## Assignment
Begin at the first line below and copy each line exactly, ending with the line where "pose proof (typed_column" appears.

## Stored data

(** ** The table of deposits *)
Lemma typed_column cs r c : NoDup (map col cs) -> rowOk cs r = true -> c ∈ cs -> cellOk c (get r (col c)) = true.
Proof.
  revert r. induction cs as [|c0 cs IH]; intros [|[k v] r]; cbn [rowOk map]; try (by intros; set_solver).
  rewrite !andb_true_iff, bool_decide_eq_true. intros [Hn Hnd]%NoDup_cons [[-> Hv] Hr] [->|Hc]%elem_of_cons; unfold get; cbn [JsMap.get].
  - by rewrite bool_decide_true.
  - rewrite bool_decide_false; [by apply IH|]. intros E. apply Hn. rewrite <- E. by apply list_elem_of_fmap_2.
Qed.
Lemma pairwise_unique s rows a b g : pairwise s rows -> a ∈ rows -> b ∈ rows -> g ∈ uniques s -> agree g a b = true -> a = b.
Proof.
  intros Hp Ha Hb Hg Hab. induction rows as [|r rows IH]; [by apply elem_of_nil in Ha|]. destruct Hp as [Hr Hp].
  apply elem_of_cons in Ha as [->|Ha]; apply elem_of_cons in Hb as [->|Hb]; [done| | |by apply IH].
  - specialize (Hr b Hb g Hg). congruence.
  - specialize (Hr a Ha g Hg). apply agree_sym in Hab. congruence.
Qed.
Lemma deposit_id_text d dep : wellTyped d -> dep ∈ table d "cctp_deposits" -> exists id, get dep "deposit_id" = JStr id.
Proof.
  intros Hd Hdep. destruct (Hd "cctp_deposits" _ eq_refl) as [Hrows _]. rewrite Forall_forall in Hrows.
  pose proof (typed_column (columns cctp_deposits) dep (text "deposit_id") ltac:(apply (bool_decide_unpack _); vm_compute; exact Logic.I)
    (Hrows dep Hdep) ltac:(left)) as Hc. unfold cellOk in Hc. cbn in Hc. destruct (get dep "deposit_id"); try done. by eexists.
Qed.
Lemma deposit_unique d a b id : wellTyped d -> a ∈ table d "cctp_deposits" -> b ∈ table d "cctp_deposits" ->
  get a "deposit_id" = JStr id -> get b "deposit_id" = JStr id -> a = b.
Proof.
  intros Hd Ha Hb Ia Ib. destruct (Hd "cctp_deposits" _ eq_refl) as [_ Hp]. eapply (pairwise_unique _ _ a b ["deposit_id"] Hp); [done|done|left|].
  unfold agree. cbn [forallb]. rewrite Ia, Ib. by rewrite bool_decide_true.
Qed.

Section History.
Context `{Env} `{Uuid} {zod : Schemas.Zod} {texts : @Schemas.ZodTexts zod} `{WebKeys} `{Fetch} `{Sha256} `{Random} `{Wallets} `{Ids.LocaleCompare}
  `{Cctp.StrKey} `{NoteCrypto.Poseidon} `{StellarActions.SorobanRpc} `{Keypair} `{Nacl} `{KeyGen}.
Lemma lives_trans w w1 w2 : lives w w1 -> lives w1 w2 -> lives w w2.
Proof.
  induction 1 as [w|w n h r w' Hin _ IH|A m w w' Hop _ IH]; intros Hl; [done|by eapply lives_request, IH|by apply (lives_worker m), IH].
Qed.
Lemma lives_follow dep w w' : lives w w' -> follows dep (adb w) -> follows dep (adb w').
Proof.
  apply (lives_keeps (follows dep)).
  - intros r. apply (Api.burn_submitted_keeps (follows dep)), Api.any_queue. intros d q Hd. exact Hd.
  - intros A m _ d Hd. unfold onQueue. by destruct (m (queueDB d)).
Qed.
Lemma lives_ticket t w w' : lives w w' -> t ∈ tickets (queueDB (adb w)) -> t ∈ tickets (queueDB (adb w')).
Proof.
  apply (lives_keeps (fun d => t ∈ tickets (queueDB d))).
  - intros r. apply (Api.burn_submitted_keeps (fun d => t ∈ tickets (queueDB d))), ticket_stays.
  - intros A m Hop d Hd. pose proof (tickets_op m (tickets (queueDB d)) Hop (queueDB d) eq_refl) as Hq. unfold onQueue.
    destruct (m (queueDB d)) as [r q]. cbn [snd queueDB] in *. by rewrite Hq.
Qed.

## Response to this task
(** ** The table of deposits *)
Lemma typed_column cs r c : NoDup (map col cs) -> rowOk cs r = true -> c ∈ cs -> cellOk c (get r (col c)) = true.
Proof.
  revert r. induction cs as [|c0 cs IH]; intros [|[k v] r]; cbn [rowOk map]; try (by intros; set_solver).
  rewrite !andb_true_iff, bool_decide_eq_true. intros [Hn Hnd]%NoDup_cons [[-> Hv] Hr] [->|Hc]%elem_of_cons; unfold get; cbn [JsMap.get].
  - by rewrite bool_decide_true.
  - rewrite bool_decide_false; [by apply IH|]. intros E. apply Hn. rewrite <- E. by apply list_elem_of_fmap_2.
Qed.
Lemma pairwise_unique s rows a b g : pairwise s rows -> a ∈ rows -> b ∈ rows -> g ∈ uniques s -> agree g a b = true -> a = b.
Proof.
  intros Hp Ha Hb Hg Hab. induction rows as [|r rows IH]; [by apply elem_of_nil in Ha|]. destruct Hp as [Hr Hp].
  apply elem_of_cons in Ha as [->|Ha]; apply elem_of_cons in Hb as [->|Hb]; [done| | |by apply IH].
  - specialize (Hr b Hb g Hg). congruence.
  - specialize (Hr a Ha g Hg). apply agree_sym in Hab. congruence.
Qed.
Lemma deposit_id_text d dep : wellTyped d -> dep ∈ table d "cctp_deposits" -> exists id, get dep "deposit_id" = JStr id.
Proof.
  intros Hd Hdep. destruct (Hd "cctp_deposits" _ eq_refl) as [Hrows _]. rewrite Forall_forall in Hrows.
  pose proof (typed_column (columns cctp_deposits) dep (text "deposit_id") ltac:(apply (bool_decide_unpack _); vm_compute; exact Logic.I)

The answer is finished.